Faire repousser un membre perdu. Ce qui relève de la pure science-fiction pour l'homme est une simple formalité pour une créature étonnante : l'axolotl. Cette petite salamandre au sourire désarmant détient peut-être le secret d'une future révolution pour la médecine humaine. Et des chercheurs, fascinés par ce super-pouvoir, viennent de comprendre l'un de ses plus grands secrets.
Comment l'axolotl déjoue-t-il les lois de la biologie ?
Le vrai casse-tête pour les biologistes n'a jamais été de constater ce miracle, mais de le comprendre. Comment le corps de l'axolotl sait-il s'arrêter dans le processus de régénération ? S'il perd une main, pourquoi ne fait-il pas repousser un bras entier à la place ? Une équipe de la Northeastern University a trouvé la réponse. Tout est une question de dosage d'une molécule : l'acide rétinoïque. Imaginez un signal dont le "volume" est très fort à l'épaule et très faible à la main. Les cellules de la blessure détectent ce "volume" et savent ainsi exactement où elles sont et ce qu'elles doivent régénérer. C'est cette mémoire de position qui est au cœur du processus.
Comment les chercheurs ont-ils testé cette hypothèse ?
Pour en avoir le cœur net, l'équipe du professeur James Monaghan n'a pas hésité à jouer les apprentis sorciers. Grâce à des axolotls modifiés pour devenir fluorescents en présence d'acide rétinoïque, ils ont pu visualiser le mécanisme en direct. Puis, ils ont tenté une expérience : en ajoutant artificiellement de l'acide sur une patte coupée au niveau de la main, ils ont trompé les cellules. Croyant être à l'épaule, elles ont fait repousser un bras entier. L'équipe a aussi identifié l'enzyme CYP26B1, qui agit comme un frein naturel, pour s'assurer que la régénération ne s'emballe pas.
Quel est l'espoir pour la médecine humaine ?

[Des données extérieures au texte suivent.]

(* ===== verification/SegmentBlocks.v ===== *)
(** The memory of the segment heap's blocks: the resource of the abstract map of
    [SegmentModel], and how it changes with the map. *)

From iris.proofmode Require Import proofmode.
From S2P Require Import Prelude.
From S2P Require Import HeapProp.
From S2P Require Import Memory.
From S2P Require Import Logic.
From S2P Require Import SegmentHeap.
From S2P Require Import SegmentTags.
From S2P Require Import SegmentModel.
From S2P Require Import SegmentList.
From S2P Require Import SegmentBins.

(** The bytes of a free block that are neither tag nor list node. *)
Definition free_rest (a : Z) (b : blk) : heapPropI := raw (a + 16) 16 ∗ raw (a + 48) (bsize b - 48).
(** The payload of a block: everything after its two tag words. *)
Definition payload (a : Z) (b : blk) : heapPropI := raw (payloadOf a) (bsize b - kBlockHeaderSize).
(** While a block is being merged the [prevSize] of the block after it is stale:
    [stale] is the address of the block whose [prevSize] does not count. *)
Definition prev_word (stale : option Z) (a : Z) (b : blk) : heapPropI :=
  (if decide (stale = Some a) then ∃ v, (a + 8)%Z ↦64 v else (a + 8)%Z ↦64 bprev b)%I.
Definition blk_res (stale : option Z) (a : Z) (b : blk) : heapPropI :=
  tag a (bsize b) (bfree b) (bfirst b) (blast b) ∗ prev_word stale a b ∗
  (if bfree b then free_rest a b else emp)%I.
Definition blocks (stale : option Z) (M : gmap Z blk) : heapPropI :=
  [∗ map] a ↦ b ∈ M, blk_res stale a b.
(** The block after [a], when there is one. *)
Definition after (a : Z) (b : blk) : option Z := if blast b then None else Some (a + bsize b).

Section blocks.
Implicit Types (a : Z) (b : blk) (M : gmap Z blk) (st : option Z).

Lemma payload_split a b :
  48 ≤ bsize b → payload a b ⊣⊢ node_raw a ∗ free_rest a b.
Proof.
  intros Hb. unfold payload, node_raw, free_rest, payloadOf, nodeOf, kBlockHeaderSize, kNodeOffset.
  rewrite (raw_take (a + 16) 16 (bsize b - 16)); [|lia].
  rewrite (raw_take (a + 16 + 16) 16 (bsize b - 16 - 16)); [|lia].
  replace (a + 16 + 16) with (a + 32) by lia. replace (a + 32 + 16) with (a + 48) by lia.
  replace (bsize b - 16 - 16 - 16) with (bsize b - 48) by lia.
  iSplit; [iIntros "($ & $ & $)"|iIntros "($ & $ & $)"].
Qed.
Lemma prev_word_any st a b : prev_word st a b ⊢ ∃ v, (a + 8)%Z ↦64 v.
Proof. unfold prev_word. case_decide; [done|]. iIntros "H". by iExists _. Qed.
Lemma prev_word_ne st a b : st ≠ Some a → prev_word st a b ⊣⊢ (a + 8)%Z ↦64 bprev b.
Proof. intros. unfold prev_word. by rewrite decide_False. Qed.
Lemma blk_res_ne st a b : st ≠ Some a → blk_res st a b ⊣⊢ blk_res None a b.
Proof. intros. unfold blk_res. by rewrite !prev_word_ne. Qed.
Lemma blk_res_range st a b : blk_res st a b ⊢ ⌜0 < a⌝.
Proof.
  iIntros "(H & _)". rewrite tag_raw. iDestruct (raw_range with "H") as %[??]; [done|done].
Qed.
Lemma blk_head_raw st a b sz free first last :
  tag a sz free first last ∗ prev_word st a b ⊢ raw a 16.
Proof.
  rewrite tag_raw prev_word_any. iIntros "[Ht (%v & Hp)]". rewrite word64_raw.
  rewrite (raw_take a 8 16); [|lia]. iFrame.
Qed.

Lemma blocks_lookup st M a b :
  M !! a = Some b → blocks st M ⊢ blk_res st a b ∗ (blk_res st a b -∗ blocks st M).
Proof. intros Ha. by apply big_sepM_lookup_acc. Qed.
Lemma blocks_delete st M a b :
  M !! a = Some b → blocks st M ⊣⊢ blk_res st a b ∗ blocks st (delete a M).
Proof. intros Ha. by apply big_sepM_delete. Qed.
Lemma blocks_insert st M a b :
  M !! a = None → blocks st (<[a := b]> M) ⊣⊢ blk_res st a b ∗ blocks st M.
Proof. intros Ha. by apply big_sepM_insert. Qed.
Lemma blocks_stale st M : blocks None M ⊢ blocks st M.
Proof.
  apply big_sepM_mono. intros a b _. unfold blk_res. iIntros "($ & Hp & $)".
  rewrite (prev_word_ne None) //. unfold prev_word. case_decide; [by iExists _|done].
Qed.
Lemma blocks_stale_gone x st M : M !! x = None → blocks (Some x) M ⊢ blocks st M.
Proof.
  intros Hx. etrans; [|apply blocks_stale]. apply big_sepM_mono. intros a b Ha.
  rewrite blk_res_ne; [done|]. intros [= ->]. congruence.
Qed.
Lemma blocks_fresh st M a n : 0 < n → blocks st M ∗ raw a n ⊢ ⌜M !! a = None⌝.
Proof.
  intros Hn. iIntros "[H Ha]". destruct (M !! a) as [b|] eqn:E; [|done].
  iDestruct (blocks_lookup _ _ _ _ E with "H") as "[(Ht & _) _]". rewrite tag_raw.
  by iDestruct (raw_disjoint_strict with "[$Ha $Ht]") as %?.
Qed.
Lemma blocks_disjoint st M x b a n :
  M !! x = Some b → 0 < n → blocks st M ∗ raw a n ⊢ ⌜x + 8 ≤ a ∨ a + n ≤ x⌝.
Proof.
  intros Hx Hn. iIntros "[H Ha]".
  iDestruct (blocks_lookup _ _ _ _ Hx with "H") as "[(Ht & _) _]". rewrite tag_raw.
  iDestruct (raw_disjoint with "[$Ha $Ht]") as %?; [done|done|]. iPureIntro. lia.
Qed.

(** The free flag. *)
Lemma blocks_set_free st M a b v :
  M !! a = Some b →
  blocks st M ⊢ tag a (bsize b) (bfree b) (bfirst b) (blast b) ∗
    (if bfree b then free_rest a b else emp) ∗
    (tag a (bsize b) v (bfirst b) (blast b) ∗ (if v then free_rest a b else emp) -∗
     blocks st (set_free a v M)).
Proof.
  intros Ha. rewrite (blocks_delete _ _ _ _ Ha). iIntros "((Ht & Hp & Hr) & H)". iFrame "Ht Hr".
  iIntros "[Ht Hr]". assert (set_free a v M = <[a := with_free v b]> (delete a M)) as ->.
  { apply map_eq. intros x. rewrite lookup_set_free lookup_insert lookup_delete Ha.
    destruct (decide (x = a)) as [->|]; [by rewrite decide_True|by rewrite !decide_False]. }
  rewrite blocks_insert; [|by rewrite lookup_delete_eq]. iFrame.
Qed.
Lemma blocks_fix_prev st M last a v :
  (last = false → st = Some a) → blocks st M ⊢ blocks st (fix_prev last a v M).
Proof.
  intros Hst. unfold fix_prev. destruct last; [done|]. rewrite (Hst eq_refl).
  destruct (M !! a) as [b|] eqn:E; [|rewrite alter_id //; intros y ?; congruence].
  assert (alter (with_prev v) a M = <[a := with_prev v b]> (delete a M)) as ->.
  { apply map_eq. intros x. rewrite lookup_insert lookup_delete.
    case_decide as Hd; [subst; by rewrite lookup_alter_eq E|by rewrite lookup_alter_ne]. }
  rewrite blocks_insert; [|by rewrite lookup_delete_eq]. rewrite (blocks_delete _ _ _ _ E).
  unfold blk_res, prev_word. simpl. by rewrite !decide_True.
Qed.

(** Merging two blocks in use. *)
Lemma blocks_merge st M a ba bn :
  M !! a = Some ba → M !! (a + bsize ba) = Some bn → 0 < bsize ba → 0 < bsize bn →
  bfree ba = false → bfree bn = false →
  st = Some (a + bsize ba) ∨ st = after (a + bsize ba) bn →
  blocks st M ⊢
    tag a (bsize ba) false (bfirst ba) (blast ba) ∗
    tag (a + bsize ba) (bsize bn) false (bfirst bn) (blast bn) ∗
    (∃ v, (a + bsize ba + 8)%Z ↦64 v) ∗
    (tag a (bsize ba + bsize bn) false (bfirst ba) (blast bn) -∗
     blocks (after a (merged ba bn)) (merge a ba bn M)).
Proof.
  intros Ha Hn Hsa Hsn Hfa Hfn Hst.
  assert (st ≠ Some a) as Hsta.
  { destruct Hst as [-> | ->]; [intros [=]; lia|]. unfold after. destruct (blast bn); [done|intros [=]; lia]. }
  rewrite (blocks_delete _ _ _ _ Ha).
  rewrite (blocks_delete _ (delete a M) (a + bsize ba) bn); [|rewrite lookup_delete_ne //; lia].
  unfold blk_res. rewrite Hfa Hfn (prev_word_ne _ a) //.
  iIntros "((Hta & Hpa & _) & (Htn & Hpn & _) & H)". iFrame "Hta Htn".
  rewrite prev_word_any. iFrame "Hpn". iIntros "Hta".
  iAssert (blocks (after a (merged ba bn)) (delete (a + bsize ba) (delete a M))) with "[H]" as "H".
  { destruct Hst as [-> | ->]; [iApply (blocks_stale_gone with "H"); apply lookup_delete_eq|].
    unfold after, merged; simpl. by rewrite Z.add_assoc. }
  unfold merge. iApply blocks_fix_prev.
  { intros Hl. unfold after, merged; simpl. rewrite Hl. f_equal. lia. }
  rewrite -(insert_delete_eq _ a). rewrite delete_delete. rewrite blocks_insert; [|by rewrite lookup_delete_eq].
  iFrame "H". unfold blk_res, merged; simpl. rewrite Hfa prev_word_ne; [by iFrame|].
  unfold after; simpl. destruct (blast bn); [done|intros [=]; lia].
Qed.

(** Splitting a block in use. *)
Lemma blocks_split M a t ba :
  M !! a = Some ba → M !! (a + t) = None → 0 < t → 0 < bsize ba - t → bfree ba = false →
  blocks None M ⊢
    tag a (bsize ba) false (bfirst ba) (blast ba) ∗
    (tag a t false (bfirst ba) false ∗
     tag (a + t) (bsize ba - t) false false (blast ba) ∗ (a + t + 8)%Z ↦64 t -∗
     blocks (after (a + t) (rest_of ba t)) (split a ba t M)).
Proof.
  intros Ha Hfresh Ht Hr Hfa.
  rewrite (blocks_delete _ _ _ _ Ha). iIntros "((Hta & Hpa & _) & H)". rewrite Hfa. iFrame "Hta".
  iIntros "(Hta & Htr & Hpr)". unfold split. iApply blocks_fix_prev.
  { intros Hl. unfold after, rest_of; simpl. rewrite Hl. f_equal. lia. }
  rewrite blocks_insert; [|rewrite lookup_insert_ne //; lia].
  rewrite -(insert_delete_eq _ a) blocks_insert; [|by rewrite lookup_delete_eq].
  rewrite (blocks_stale (after (a + t) (rest_of ba t))). iFrame "H".
  unfold blk_res, front, rest_of, after; simpl.
  rewrite Hfa !prev_word_ne; [by iFrame|destruct (blast ba); [done|intros [=]; lia]..].
Qed.

(** Writing the stale [prevSize]. *)
Lemma blocks_settle M x b :
  M !! x = Some b →
  blocks (Some x) M ⊢ (∃ v, (x + 8)%Z ↦64 v) ∗ ((x + 8)%Z ↦64 bprev b -∗ blocks None M).
Proof.
  intros Hx. rewrite (blocks_delete _ _ _ _ Hx). iIntros "((Ht & Hp & Hr) & H)".
  rewrite {1}/prev_word decide_True //. iFrame "Hp". iIntros "Hp".
  rewrite (blocks_delete _ _ _ _ Hx). iFrame "Ht Hr Hp". iApply (blocks_stale_gone with "H").
  apply lookup_delete_eq.
Qed.

(** The access [findFit] needs. *)
Lemma blocks_free_tag st M a sz :
  free_sizes M !! a = Some sz →
  blocks st M ⊢ ∃ first last, tag a sz true first last ∗ (tag a sz true first last -∗ blocks st M).
Proof.
  unfold free_sizes. rewrite lookup_omap_Some. intros (x&Hx&Hb).
  destruct (bfree x) eqn:Hf; [|done]. simplify_eq.
  iIntros "H". iDestruct (blocks_lookup _ _ _ _ Hb with "H") as "[(Ht & Hr) H]".
  unfold blk_res. rewrite Hf.
  iExists _, _. iFrame "Ht". iIntros "Ht". iApply "H". iFrame.
Qed.
End blocks.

Aussi fascinant soit-il, ce super-pouvoir ne serait qu'une curiosité s'il n'y avait pas une connexion troublante avec nous. Car cette fameuse molécule, l'acide rétinoïque, nous l'avons aussi. Elle est même essentielle quand nous nous formons dans le ventre de notre mère. Le problème, c'est qu'une fois nés, nos cellules deviennent "sourdes" à ses instructions. En cas de blessure, elles créent une cicatrice, un point c'est tout. L'espoir de la médecine régénérative est donc de trouver comment "rebrancher le son" et faire en sorte que nos cellules écoutent à nouveau ce signal. L'idée n'est pas de faire repousser un bras demain, mais de pouvoir un jour permettre une guérison parfaite, sans cicatrice, ou de régénérer de petites parties comme un doigt.
Pour aller plus loin...
L'acide rétinoïque, c'est connu ?
Oui, très bien même. C'est un dérivé de la vitamine A. Le grand public le connaît surtout sous le nom de "rétinol", une star des crèmes anti-âge et des traitements contre l'acné. Son rôle dans la régénération des membres est cependant une découverte majeure.
Qui sont les chercheurs derrière cette avancée ?
Il s'agit d'une équipe de biologistes de la Northeastern University, une université américaine. Leurs travaux sont dirigés par le professeur James Monaghan et ont été publiés dans la très sérieuse revue *Nature Communications*.
La régénération humaine, c'est vraiment possible ?
Pour des membres entiers, cela reste un objectif de très long terme. Les scientifiques sont prudents. Par contre, cette recherche fondamentale est une étape indispensable. Elle pourrait mener bien plus vite qu'on ne le pense à des traitements concrets pour réparer des tissus abîmés.